Promis par Joe Biden à son arrivée à la Maison Blanche, le retrait des troupes américaines du sol afghan s’est conclu, ce mercredi 1er septembre, dans une atmosphère de fébrilité et de débâcle. “Il n’y a plus de soldats américains en Afghanistan”, souligne le site web.
Samedi soir, une frappe de drone censée prévenir une attaque imminente a causé la mort d’une vingtaine de civils afghans, dans des circonstances non élucidées. L’Afghanistan n’a pas encore fini de hanter les États-Unis. Ce retrait devrait en effet démontrer une forme de courage chez Joe Biden, le chef de l’Etat démocrate, et un soulagement général, après tant de gaspillage de fonds et de morts. Toutefois, celui-ci se conclut de manière humiliante.
Les États-Unis, la première puissance militaire du monde, s’échappent cependant par un soupirail, tête basse… L’Amérique a achevé son retrait du sol afghan dans la nuit du jeudi à vendredi, mettant ainsi terme à sa plus longue guerre. “En effet, Washington était confronté à un double choix : “soit assister à une escalade du conflit” soit “partir en toute sérénité”..”, s’est justifié le président américain lors de son adresse à son peuple. “J’assume la responsabilité de ma décision”, ajoute-t-il. “Ça y est, le conflit est aujourd’hui terminé en Afghanistan – après plus de vingt ans”, a souligné le Pentagone. Ce jeudi matin, un porte-parole des talibans a assuré, dans un communiqué, vouloir conserver ‘de bonnes relations diplomatiques avec l’Amérique”.
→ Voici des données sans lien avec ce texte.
Lemma input_rows n offset width (l : list (string * Plug)) pretty :
  (∀ k p, (k, p) ∈ l → n_inputs n !! k = Some p) →
  ∃ rows,
    fold_result (input_row n offset width) l.*1 pretty =
    Ok (pretty +:+ foldr (λ r rest, newline +:+ r +:+ rest) "" rows) ∧
    Forall2 (λ row kp,
        row = (if connected kp.2 then "-->" else offset) +:+ "o " +:+
              ljust (width - 1) kp.1 +:+ "|") rows l.
Proof.
  revert pretty. induction l as [|[k p] l IH]; intros pretty Hl.
  - exists []. split; [| constructor]. simpl. by rewrite append_nil_r.
  - rewrite fmap_cons. cbn [fold_result fst]. unfold input_row at 1.
    rewrite (Hl k p) by left.
    match goal with
    | |- ∃ rows, fold_result _ _ ?acc = _ ∧ _ =>
        destruct (IH acc) as (rows & Hrows & Hall)
    end.
    { intros k' p' Hin. apply Hl. by right. }
    eexists (_ :: rows). split; [| constructor; [reflexivity | exact Hall]].
    rewrite Hrows. f_equal. simpl. destruct (connected p); by rewrite !append_assoc.
Qed.

Lemma output_rows n offset width (l : list (string * Plug)) pretty :
  (∀ k p, (k, p) ∈ l → n_outputs n !! k = Some p) →
  ∃ rows,
    fold_result (output_row n offset width) l.*1 pretty =
    Ok (pretty +:+ foldr (λ r rest, newline +:+ r +:+ rest) "" rows) ∧
    Forall2 (λ row kp,
        row = offset +:+ "|" +:+ rjust (width - 1) kp.1 +:+ " o" +:+
              (if connected kp.2 then "-->" else "")) rows l.
Proof.
  revert pretty. induction l as [|[k p] l IH]; intros pretty Hl.
  - exists []. split; [| constructor]. simpl. by rewrite append_nil_r.
  - rewrite fmap_cons. cbn [fold_result fst]. unfold output_row at 1.
    rewrite (Hl k p) by left.
    match goal with
    | |- ∃ rows, fold_result _ _ ?acc = _ ∧ _ =>
        destruct (IH acc) as (rows & Hrows & Hall)
    end.
    { intros k' p' Hin. apply Hl. by right. }
    eexists (_ :: rows). split; [| constructor; [reflexivity | exact Hall]].
    rewrite Hrows. f_equal. simpl.
    destruct (connected p); rewrite ?append_assoc, ?append_nil_r; done.
Qed.

Lemma max_list_with_elem {A} (f : A → nat) (l : list A) x :
  x ∈ l → f x ≤ max_list_with f l.
Proof.
  induction l as [|y l IH]; intros Hx; [by apply elem_of_nil in Hx |].
  simpl. apply elem_of_cons in Hx as [-> | Hx]; [lia |]. specialize (IH Hx). lia.
Qed.

Lemma existsb_connected (plugs : list Plug) p :
  p ∈ plugs → connected p = true → existsb connected plugs = true.
Proof.
  intros Hp Hc. apply existsb_exists. exists p. split; [| done].
  by apply list_elem_of_In.
Qed.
   A Kaboul, un calme artificiel et une population dans la crainte

La situation est très tendue dans la capitale afghane, Kaboul, principalement autour de l’aéroport international Hamad Karzaï, depuis la reprise en main de l’Afghanistan par les talibans. Dans le reste du pays, sous un calme apparent, la peur de la population est palpable. De nombreux Afghans menacés par le nouveau pouvoir – des combattants islamistes – en place vont toutefois vivre avec la peur et la fureur de représailles d’un régime très, très violent.
Quitter le territoire afghan était la bonne décision pour Washington. “Nous n’en avons pas encore terminé avec vous”, a lancé le chef de l’Etat américain à l’organisation Daech, assurant toutefois que son pays et ses alliés allaient poursuivre leur ‘guerre contre le terrorisme’. Lors de son dernier discours, Joe Biden a appelé les talibans à garantir une liberté de déplacement à celles et ceux qui veulent quitter l’Afghanistan. “C’est également une leçon pour le monde entier”, a ajouté Joe Biden.
Selon le journal de l’Afrique, quelque 2 000 Américains se trouvent encore dans la capitale afghane, Kaboul, et certains souhaitent partir. “Un peu plus de 7 800 citoyens américains ont pu quitter le pays depuis fin-juillet et la prise de pouvoir forcée des talibans”. “95 % des gens présents sur le sol afghan souhaitent partir”, souligne le Pentagone.